After the blade holder assemblies 13,14 are attached to the T-bar 11, standard bone cutting or osteotomy surgical saw blades 19,20 are inserted into a slot in the front of each blade holder assembly. Two sets of screws 21,23 and 22,24 secure saw blades 19,20, respectively, in the blade holder assemblies 13,14.
As can be seen, the invention as now constructed contains parallel blades set a measured distance apart. This permits precise parallel cuts to be made in one motion and without further measurement thereby substantially reducing operating time. The accurate measurements and parallel bone walls resulting from the use of the invention are particularly helpful in ensuring the successful healing and "graft-take" in bone implant or graft cases.
The cooling assemblies 25,26 consist of hollow fluid receivers 27,28 and shrouds 29,30 which fit over the saw blades 19,20. In this embodiment of the invention the cooling assemblies are separate elements, one being attached to each blade holder assembly. However, another possible embodiment considered to be within the scope of this invention would be to construct the cooling assemblies as a single unit.
The fluid receivers 27,28 are pivotally attached to the blade holder assemblies 13,14 and are also flexibly connected to the shrouds 29,30. The fluid receivers 27,28 each have a nipple 31,32 formed at their rear for attachment of a water tube.
The connections between the fluid receivers 27,28 and the shrouds 29,30 are shown in FIG. 1. They consist of tubes 33,34 which serve the functions of holding the fluid receivers 27,28 and the shrouds 29,30 together, allowing the shrouds 29,30 to pivot about the fluid receivers 27,28, and permitting fluid to pass from the fluid receivers 27,28 to the shrouds 29,30.

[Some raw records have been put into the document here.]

(** A segment inside nothing is the segment; only its IPv4 checksum is filled in. *)
Lemma encapsulate_built outer af direction info sp dp flags seq pl ack win urg options inner :
  af = AF_INET \/ af = AF_INET6 -> 0 <= pl -> options_arg_ok options -> segment_len af pl options < 65536 ->
  pk_headers outer = replicate 6 header_none -> pk_ip_bytes outer = 0 ->
  built_tcp af direction info sp dp flags seq pl ack win urg options inner ->
  exists pkt, packet_encapsulate outer inner = Ok pkt /\
    built_tcp af direction info sp dp flags seq pl ack win urg options pkt.
Proof.
  intros Haf Hpl Hopt Hfit Ho Hi0 (Hb & Hz & HB & Hi & Hl2 & Hd & Hnone & Hh & Ht & H4 & H6 & Hl & Hob).
  pose proof (holds_ip_full _ _ _ _ _ _ Hl) as Hlf.
  destruct (option_bytes_len options Hopt) as (_ & Hor & _). set (n := segment_len af pl options) in *.
  assert (Hn : 0 <= n) by (rewrite <-Hz; apply zlen_nonneg).
  rewrite (encapsulate_bare outer inner _ _ n Ho Hi0 Hh); [|by destruct Haf as [-> | ->]; (split; [|eexists])..|done|done|done|done|done|lia].
  assert (Htot : 0 <= tcp_len options + pl) by (unfold tcp_len; lia).
  assert (Hfin : exists b, packet_finish_encapsulation_headers (set_pk_mss 0 inner)
    = Ok (set_pk_buffer b (set_pk_mss 0 inner)) /\ bytes_ok b /\
      (changes_only (pk_buffer inner) b 10 2 /\ af = AF_INET \/ b = pk_buffer inner)).
  { rewrite (finish_two (set_pk_mss 0 inner) _ _ Hh eq_refl). unfold finish_header, header_at. cbn [pk_headers set_pk_mss].
    rewrite Hh. cbn [hdrs app lookup list_lookup]. rewrite bind_Ok_eq. cbn [h_type].
    destruct Haf as [-> | ->].
    - destruct (finish_v4 (set_pk_mss 0 inner) n (tcp_len options + pl) IPPROTO_TCP
        (mk_header HEADER_TCP (tcp_len options) (tcp_len options + pl) (Some 20)) (replicate 4 header_none)
        (tcp_members 20 sp dp flags seq ack win urg (tcp_len options / 4)
         ++ info_members AF_INET (tos_value (info_tos info)) (info_flow_label info) (info_ttl info))) as (b & E & Hb' & C); [done..|by exists 0|done| |done|exact Hlf|].
      + unfold n, segment_len, ip_len. cbn. lia.
      + exists b. split; [exact E|]. auto.
    - exists (pk_buffer inner). split_and!; [|done|by right].
      etransitivity; [apply (finish_v6 (set_pk_mss 0 inner) n (tcp_len options + pl) IPPROTO_TCP
        (mk_header HEADER_TCP (tcp_len options) (tcp_len options + pl) (Some 40)) (replicate 4 header_none)
        (tcp_members 40 sp dp flags seq ack win urg (tcp_len options / 4)
         ++ info_members AF_INET6 (tos_value (info_tos info)) (info_flow_label info) (info_ttl info))); [done..|by exists 0|done| |done|exact Hlf]|by destruct inner].
      unfold n, segment_len, ip_len. cbn. lia. }
  destruct Hfin as (b & -> & Hb' & Hc). rewrite bind_Ok_eq. eexists. split; [reflexivity|].
  assert (Hz' : zlen b = n) by (destruct Hc as [[[-> _] _]| ->]; done).
  unfold built_tcp. fold n. cbn [pk_buffer pk_buffer_bytes pk_ip_bytes pk_l2_header_bytes pk_direction pk_udp pk_icmpv4
    pk_icmpv6 pk_headers pk_tcp pk_ipv4 pk_ipv6 set_pk_ip_bytes set_pk_buffer set_pk_mss].
  destruct Hnone as (? & ? & ?). split_and!; try done.
  - destruct Hc as [[C ->]| ->]; [|done]. eapply holds_changes; [exact Hl|exact C|].
    repeat apply Forall_cons_2; try (cbn; lia). apply Forall_nil_2.
  - destruct Hc as [[C ->]| ->]; [|done]. rewrite <-Hob. apply get_bytes_ext; [congruence|].
    intros i Hi'. destruct C as [_ C]. unfold ip_len in Hi'. cbn in Hi'. rewrite C by lia. done.
Qed.

Context `{InetPton}.

(** The ranges that the actions check. *)
Lemma opt_port_info_Ok d line sp dp line' : opt_port_info d line = Ok ((sp, dp), line') ->
  (sp, dp) = default (0, 0) d /\ 0 <= sp < 65536 /\ 0 <= dp < 65536 /\ line' = line.
Proof.
  destruct d as [[a b]|]; cbn [opt_port_info]; intros E; inv_act.
  - simplify_eq. by rewrite <-!valid_u16_range.
  - simplify_eq. split_and!; (done || lia).
Qed.

Lemma seq_action_Ok start finish payload line seq line' : seq_action (start, finish, payload) line = Ok (seq, line') ->
  seq = mk_seq IPPROTO_TCP start payload /\ finish = start + payload /\
  0 <= start < 4294967296 /\ 0 <= payload < 65536 /\ line' = line.
Proof.
  cbn [seq_action]. intros E. inv_act. rewrite valid_u32_range in *. rewrite valid_u16_range in *.
  match goal with E : (_ =? _) = true |- _ => apply Z.eqb_eq in E end. done.
Qed.

Lemma opt_ack_Ok d line ack line' : opt_ack d line = Ok (ack, line') ->
  ack = default 0 d /\ 0 <= ack < 4294967296 /\ line' = line.
Proof. destruct d; cbn [opt_ack]; intros E; inv_act; [by rewrite <-valid_u32_range|done]. Qed.

Lemma opt_window_Ok d line win line' : opt_window d line = Ok (win, line') ->
  win = default (-1) d /\ line' = line.
Proof. destruct d; cbn [opt_window]; intros E; inv_act; done. Qed.

Lemma opt_urg_ptr_Ok d line urg line' : opt_urg_ptr d line = Ok (urg, line') ->
  urg = default 0 d /\ 0 <= urg < 65536 /\ line' = line.
Proof. destruct d; cbn [opt_urg_ptr]; intros E; inv_act; [by rewrite <-valid_u16_range|done]. Qed.

(** What the IP information of a line says: the type of service is the byte in brackets
    or the ECN codepoint by its number in enum ip_ecn_t, and what is not given is 0. *)
Definition line_tos (d : tos_spec_d) : tos_spec :=
  match d with
  | d_ecn ecn => mk_tos TOS_CHECK_ECN (ecn_number ecn)
  | d_tos tos => mk_tos TOS_CHECK_TOS tos
  end.
Definition line_info (d : option ip_info_d) : ip_info :=
  mk_ip_info
    (match d with
     | Some (d_info_tos tos) | Some (d_info_tos_flow tos _) => line_tos tos
     | _ => mk_tos TOS_CHECK_NONE 0
     end)
    (match d with Some (d_info_flow f) | Some (d_info_tos_flow _ f) => f | _ => 0 end)
    (match d with Some (d_info_ttl ttl) => u8 ttl | _ => 0 end).

Lemma tos_spec_action_Ok d line tos line' : tos_spec_action d line = Ok (tos, line') ->
  tos = line_tos d /\ line' = line.
Proof. destruct d; cbn [tos_spec_action]; intros E; by inv_act. Qed.

Lemma flow_label_Ok f line f' line' : flow_label f line = Ok (f', line') -> f' = f /\ line' = line.
Proof. unfold flow_label. intros E. by inv_act. Qed.

Lemma opt_ip_info_Ok d line info line' : opt_ip_info d line = Ok (info, line') ->
  info = line_info d /\ line' = line.
Proof.
  destruct d as [d|]; cbn [opt_ip_info]; [|by intros [-> ->]%act_ret_Ok].
  destruct d; cbn [ip_info_action]; intros E; inv_act;
    repeat match goal with
    | E : tos_spec_action _ _ = Ok _ |- _ => apply tos_spec_action_Ok in E as [-> ->]
    | E : flow_label _ _ = Ok _ |- _ => apply flow_label_Ok in E as [-> ->]
    end; done.
Qed.


End Lines.

(** ** Tokens *)

Lemma strndup_app l r : strndup (l ++ r) (zlen l) = l.
Proof.
  unfold strndup. destruct (Z.ltb_spec (zlen l) 0); [pose proof (zlen_nonneg l); lia|].
  unfold zlen. by rewrite Nat2Z.id, take_app_length.
Qed.

(** The string between two delimiters. *)
Lemma quoted_inside q q' l : quoted (q :: l ++ [q']) = l.
Proof.
  unfold quoted. cbn [drop]. rewrite zlen_cons, zlen_snoc. replace (1 + (zlen l + 1) - 2) with (zlen l) by lia.
  apply strndup_app.
Qed.

(** A quote, as an argument of a definition. *)
Definition quote : string := String (ascii_of_nat 34) "".

(** A symbol that --define sets to a quoted string is read as that string. *)
Theorem define_string (defs : list definition) (symbol value : string) :
  word (definition_set defs symbol (quote +:+ value +:+ quote)) symbol = T_STRING (string_bytes value).
Proof.
  unfold word. rewrite definition_get_set, bool_decide_eq_true_2 by done.
  rewrite !string_bytes_app. change (string_bytes quote) with [34]. cbn [app].
  change (byte_at (34 :: string_bytes value ++ [34]) 0 =? 34) with true. by rewrite quoted_inside.
Qed.

Lemma blanks_app l r : forallb is_blank l = true -> blanks (l ++ r) = (length l + blanks r)%nat.
Proof.
  induction l as [|c l IH]; [done|]. cbn [forallb app blanks length]. intros [-> Hl]%andb_true_iff.
  by rewrite IH.
Qed.

Lemma blanks_word c l : is_blank c = false -> blanks (c :: l) = 0%nat.
Proof. cbn. by intros ->. Qed.

Lemma forallb_reverse l : forallb is_blank (reverse l) = forallb is_blank l.
Proof.
  induction l as [|c l IH]; [done|]. rewrite reverse_cons, forallb_app, IH. cbn. by rewrite andb_true_r, andb_comm.
Qed.

(** The delimiters of a snippet, with the text between them. *)
Definition snippet (body : bytes) : bytes := [37; 123] ++ body ++ [125; 37].

(** The indices that [code] finds. *)
Lemma code_snippet body : code (snippet body) =
  strndup (drop (blanks (body ++ [125; 37])) (body ++ [125; 37]))
    (zlen body - Z.of_nat (blanks (reverse body ++ [123; 37])) - Z.of_nat (blanks (body ++ [125; 37]))).
Proof.
  unfold code, snippet. cbn [app drop].
  assert (Ez : zlen (37 :: 123 :: body ++ [125; 37]) = zlen body + 4) by (rewrite !zlen_cons, zlen_app; change (zlen [125; 37]) with 2; lia).
  assert (El : length (37 :: 123 :: body ++ [125; 37]) = (length body + 4)%nat) by (cbn; rewrite length_app; cbn; lia).
  rewrite Ez, El. replace (length body + 4 - 2)%nat with (S (S (length body))) by lia. cbn [take].
  rewrite ?drop_0, take_app_length, !reverse_cons, <-app_assoc. cbn [app].
  set (k := blanks (body ++ [125; 37])). replace (Z.to_nat (2 + Z.of_nat k)) with (S (S k)) by lia. cbn [drop].
  f_equal. lia.
Qed.

(** Blanks around a snippet are not part of it. *)
Theorem code_strips (pre post mid : bytes) (c c' : Z) :
  forallb is_blank pre = true -> forallb is_blank post = true -> is_blank c = false -> is_blank c' = false ->
  code (snippet (pre ++ (c :: mid ++ [c']) ++ post)) = c :: mid ++ [c'].
Proof.
  intros Hpre Hpost Hc Hc'. rewrite code_snippet. set (w := c :: mid ++ [c']).
  assert (E1 : blanks ((pre ++ w ++ post) ++ [125; 37]) = length pre).
  { rewrite <-!app_assoc, blanks_app by done. unfold w. cbn [app]. by rewrite blanks_word, Nat.add_0_r. }
  assert (E2 : blanks (reverse (pre ++ w ++ post) ++ [123; 37]) = length post).
  { rewrite !reverse_app, <-!app_assoc, blanks_app by (by rewrite forallb_reverse). unfold w.
    rewrite reverse_cons, reverse_snoc. cbn [app]. by rewrite blanks_word, length_reverse, Nat.add_0_r. }
  rewrite E1, E2, <-!app_assoc, drop_app_length.
  replace (zlen (pre ++ w ++ post) - _ - _) with (zlen w) by (rewrite !zlen_app; unfold zlen; lia).
  apply strndup_app.
Qed.

(** A snippet of blanks only is read as its closing delimiter: the length is negative. *)
Theorem code_of_blanks (body : bytes) : forallb is_blank body = true -> body <> [] ->
  code (snippet body) = [125; 37].
Proof.
  intros Hb Hne. rewrite code_snippet, !blanks_app by (done || by rewrite forallb_reverse).
  change (blanks [125; 37]) with 0%nat. change (blanks [123; 37]) with 0%nat.
  rewrite !Nat.add_0_r, length_reverse, drop_app_length. unfold strndup, zlen.
  destruct body as [|c body]; [done|]. cbn [length].
  destruct (Z.ltb_spec (Z.of_nat (S (length body)) - Z.of_nat (S (length body)) - Z.of_nat (S (length body))) 0); [done|lia].
Qed.

(** ** Events *)

Section Events.
Context `{Malloc} `{InetPton} `{InetAddr} (wire_protocol : Z).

In accordance with a feature of the invention, the pivot connection between the fluid receivers 27,28 and the blade holder assemblies 13,14 and the flexible connection between the fluid receivers 27,28 and the shrouds 29,30 allow the cooling assemblies 25,26 to move upward during the cutting operation and remain immediately above the cuts. This permits water to be directed into the surgical site during the entire procedure.
As shown in FIGS. 1 and 2 the shrouds are generally an inverted U-shape in design with the bottom of the U lying over the top of the saw blades 19,20 and the sides of the U extending downwardly on either side of the saw blades 19,20. In this embodiment, the shrouds 29,30 extend for almost the complete length of the saw blades 19,20. Each shroud has a plurality of openings 35 along the bottom edges on both sides of the saw blades 19,20 as can be seen in both FIGS. 1 and 2.

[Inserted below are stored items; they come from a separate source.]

Definition set_roomInput (v : string) (r : Dom) : Dom :=
  {| roomInput := v; nickInput := nickInput r; urlInput := urlInput r;
     chatInput := chatInput r; statusText := statusText r; statusDot := statusDot r;
     addBtnDisabled := addBtnDisabled r; chatPanelActive := chatPanelActive r;
     queuePanelActive := queuePanelActive r; queueList := queueList r;
     playerWrapperActive := playerWrapperActive r; playerContainer := playerContainer r;
     syncToast := syncToast r; syncToastShown := syncToastShown r; viewersEl := viewersEl r;
     chatMessages := chatMessages r |}.
Definition set_nickInput (v : string) (r : Dom) : Dom :=
  {| roomInput := roomInput r; nickInput := v; urlInput := urlInput r;
     chatInput := chatInput r; statusText := statusText r; statusDot := statusDot r;
     addBtnDisabled := addBtnDisabled r; chatPanelActive := chatPanelActive r;
     queuePanelActive := queuePanelActive r; queueList := queueList r;
     playerWrapperActive := playerWrapperActive r; playerContainer := playerContainer r;
     syncToast := syncToast r; syncToastShown := syncToastShown r; viewersEl := viewersEl r;
     chatMessages := chatMessages r |}.
Definition set_urlInput (v : string) (r : Dom) : Dom :=
  {| roomInput := roomInput r; nickInput := nickInput r; urlInput := v;
     chatInput := chatInput r; statusText := statusText r; statusDot := statusDot r;
     addBtnDisabled := addBtnDisabled r; chatPanelActive := chatPanelActive r;
     queuePanelActive := queuePanelActive r; queueList := queueList r;
     playerWrapperActive := playerWrapperActive r; playerContainer := playerContainer r;
     syncToast := syncToast r; syncToastShown := syncToastShown r; viewersEl := viewersEl r;
     chatMessages := chatMessages r |}.
Definition set_chatInput (v : string) (r : Dom) : Dom :=
  {| roomInput := roomInput r; nickInput := nickInput r; urlInput := urlInput r;
     chatInput := v; statusText := statusText r; statusDot := statusDot r;
     addBtnDisabled := addBtnDisabled r; chatPanelActive := chatPanelActive r;
     queuePanelActive := queuePanelActive r; queueList := queueList r;
     playerWrapperActive := playerWrapperActive r; playerContainer := playerContainer r;
     syncToast := syncToast r; syncToastShown := syncToastShown r; viewersEl := viewersEl r;
     chatMessages := chatMessages r |}.
Definition set_statusText (v : string) (r : Dom) : Dom :=
  {| roomInput := roomInput r; nickInput := nickInput r; urlInput := urlInput r;
     chatInput := chatInput r; statusText := v; statusDot := statusDot r;
     addBtnDisabled := addBtnDisabled r; chatPanelActive := chatPanelActive r;
     queuePanelActive := queuePanelActive r; queueList := queueList r;
     playerWrapperActive := playerWrapperActive r; playerContainer := playerContainer r;
     syncToast := syncToast r; syncToastShown := syncToastShown r; viewersEl := viewersEl r;
     chatMessages := chatMessages r |}.
Definition set_statusDot (v : StatusState) (r : Dom) : Dom :=
  {| roomInput := roomInput r; nickInput := nickInput r; urlInput := urlInput r;
     chatInput := chatInput r; statusText := statusText r; statusDot := v;
     addBtnDisabled := addBtnDisabled r; chatPanelActive := chatPanelActive r;
     queuePanelActive := queuePanelActive r; queueList := queueList r;
     playerWrapperActive := playerWrapperActive r; playerContainer := playerContainer r;
     syncToast := syncToast r; syncToastShown := syncToastShown r; viewersEl := viewersEl r;
     chatMessages := chatMessages r |}.
Definition set_addBtnDisabled (v : bool) (r : Dom) : Dom :=
  {| roomInput := roomInput r; nickInput := nickInput r; urlInput := urlInput r;
     chatInput := chatInput r; statusText := statusText r; statusDot := statusDot r;
     addBtnDisabled := v; chatPanelActive := chatPanelActive r;
     queuePanelActive := queuePanelActive r; queueList := queueList r;
     playerWrapperActive := playerWrapperActive r; playerContainer := playerContainer r;
     syncToast := syncToast r; syncToastShown := syncToastShown r; viewersEl := viewersEl r;
     chatMessages := chatMessages r |}.
Definition set_chatPanelActive (v : bool) (r : Dom) : Dom :=
  {| roomInput := roomInput r; nickInput := nickInput r; urlInput := urlInput r;
     chatInput := chatInput r; statusText := statusText r; statusDot := statusDot r;
     addBtnDisabled := addBtnDisabled r; chatPanelActive := v;
     queuePanelActive := queuePanelActive r; queueList := queueList r;
     playerWrapperActive := playerWrapperActive r; playerContainer := playerContainer r;
     syncToast := syncToast r; syncToastShown := syncToastShown r; viewersEl := viewersEl r;
     chatMessages := chatMessages r |}.
Definition set_queuePanelActive (v : bool) (r : Dom) : Dom :=
  {| roomInput := roomInput r; nickInput := nickInput r; urlInput := urlInput r;
     chatInput := chatInput r; statusText := statusText r; statusDot := statusDot r;
     addBtnDisabled := addBtnDisabled r; chatPanelActive := chatPanelActive r;
     queuePanelActive := v; queueList := queueList r;
     playerWrapperActive := playerWrapperActive r; playerContainer := playerContainer r;
     syncToast := syncToast r; syncToastShown := syncToastShown r; viewersEl := viewersEl r;
     chatMessages := chatMessages r |}.
Definition set_queueList (v : list QueueRow) (r : Dom) : Dom :=
  {| roomInput := roomInput r; nickInput := nickInput r; urlInput := urlInput r;
     chatInput := chatInput r; statusText := statusText r; statusDot := statusDot r;
     addBtnDisabled := addBtnDisabled r; chatPanelActive := chatPanelActive r;
     queuePanelActive := queuePanelActive r; queueList := v;
     playerWrapperActive := playerWrapperActive r; playerContainer := playerContainer r;
     syncToast := syncToast r; syncToastShown := syncToastShown r; viewersEl := viewersEl r;
     chatMessages := chatMessages r |}.
Definition set_playerWrapperActive (v : bool) (r : Dom) : Dom :=
  {| roomInput := roomInput r; nickInput := nickInput r; urlInput := urlInput r;
     chatInput := chatInput r; statusText := statusText r; statusDot := statusDot r;
     addBtnDisabled := addBtnDisabled r; chatPanelActive := chatPanelActive r;
     queuePanelActive := queuePanelActive r; queueList := queueList r;
     playerWrapperActive := v; playerContainer := playerContainer r; syncToast := syncToast r;
     syncToastShown := syncToastShown r; viewersEl := viewersEl r;
     chatMessages := chatMessages r |}.
Definition set_playerContainer (v : Content) (r : Dom) : Dom :=
  {| roomInput := roomInput r; nickInput := nickInput r; urlInput := urlInput r;
     chatInput := chatInput r; statusText := statusText r; statusDot := statusDot r;
     addBtnDisabled := addBtnDisabled r; chatPanelActive := chatPanelActive r;
     queuePanelActive := queuePanelActive r; queueList := queueList r;
     playerWrapperActive := playerWrapperActive r; playerContainer := v;
     syncToast := syncToast r; syncToastShown := syncToastShown r; viewersEl := viewersEl r;
     chatMessages := chatMessages r |}.
Definition set_syncToast (v : string) (r : Dom) : Dom :=
  {| roomInput := roomInput r; nickInput := nickInput r; urlInput := urlInput r;
     chatInput := chatInput r; statusText := statusText r; statusDot := statusDot r;
     addBtnDisabled := addBtnDisabled r; chatPanelActive := chatPanelActive r;
     queuePanelActive := queuePanelActive r; queueList := queueList r;
     playerWrapperActive := playerWrapperActive r; playerContainer := playerContainer r;
     syncToast := v; syncToastShown := syncToastShown r; viewersEl := viewersEl r;
     chatMessages := chatMessages r |}.
Definition set_syncToastShown (v : bool) (r : Dom) : Dom :=
  {| roomInput := roomInput r; nickInput := nickInput r; urlInput := urlInput r;
     chatInput := chatInput r; statusText := statusText r; statusDot := statusDot r;
     addBtnDisabled := addBtnDisabled r; chatPanelActive := chatPanelActive r;
     queuePanelActive := queuePanelActive r; queueList := queueList r;
     playerWrapperActive := playerWrapperActive r; playerContainer := playerContainer r;
     syncToast := syncToast r; syncToastShown := v; viewersEl := viewersEl r;
     chatMessages := chatMessages r |}.
Definition set_viewersEl (v : option (Q * string)) (r : Dom) : Dom :=
  {| roomInput := roomInput r; nickInput := nickInput r; urlInput := urlInput r;
     chatInput := chatInput r; statusText := statusText r; statusDot := statusDot r;
     addBtnDisabled := addBtnDisabled r; chatPanelActive := chatPanelActive r;
     queuePanelActive := queuePanelActive r; queueList := queueList r;
     playerWrapperActive := playerWrapperActive r; playerContainer := playerContainer r;
     syncToast := syncToast r; syncToastShown := syncToastShown r; viewersEl := v;
     chatMessages := chatMessages r |}.
Definition set_chatMessages (v : list ChatDiv) (r : Dom) : Dom :=
  {| roomInput := roomInput r; nickInput := nickInput r; urlInput := urlInput r;
     chatInput := chatInput r; statusText := statusText r; statusDot := statusDot r;
     addBtnDisabled := addBtnDisabled r; chatPanelActive := chatPanelActive r;
     queuePanelActive := queuePanelActive r; queueList := queueList r;
     playerWrapperActive := playerWrapperActive r; playerContainer := playerContainer r;
     syncToast := syncToast r; syncToastShown := syncToastShown r; viewersEl := viewersEl r;
     chatMessages := v |}.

In operation, water tubes are attached to the nipples 31,32 on the fluid receivers 27,28. As cutting begins, the water is turned on and forced under pressure through the fluid receivers 27,28, tubes 33,34 connecting the fluid receivers 27,28 with the shrouds 29,30 and out the openings 35 in the shrouds 29,30. As the saw blades pass through bone, the cooling assemblies 25,26 will pivot up and away as they come in contact with the bone on either side of the cut.
The invention as thus described provides the surgeon with a means for making rapid, measured parallel cuts while simultaneously directing cooling water into the site of the cuts during the entire operation. As a result, operating time will be reduced and the chances for a successful bone implant or graft substantially increased. Furthermore, the heat generated by the cutting operation will be significantly reduced, bone necrosis caused by the heat will be prevented and post-surgical bone morbidity prevented or substantially reduced.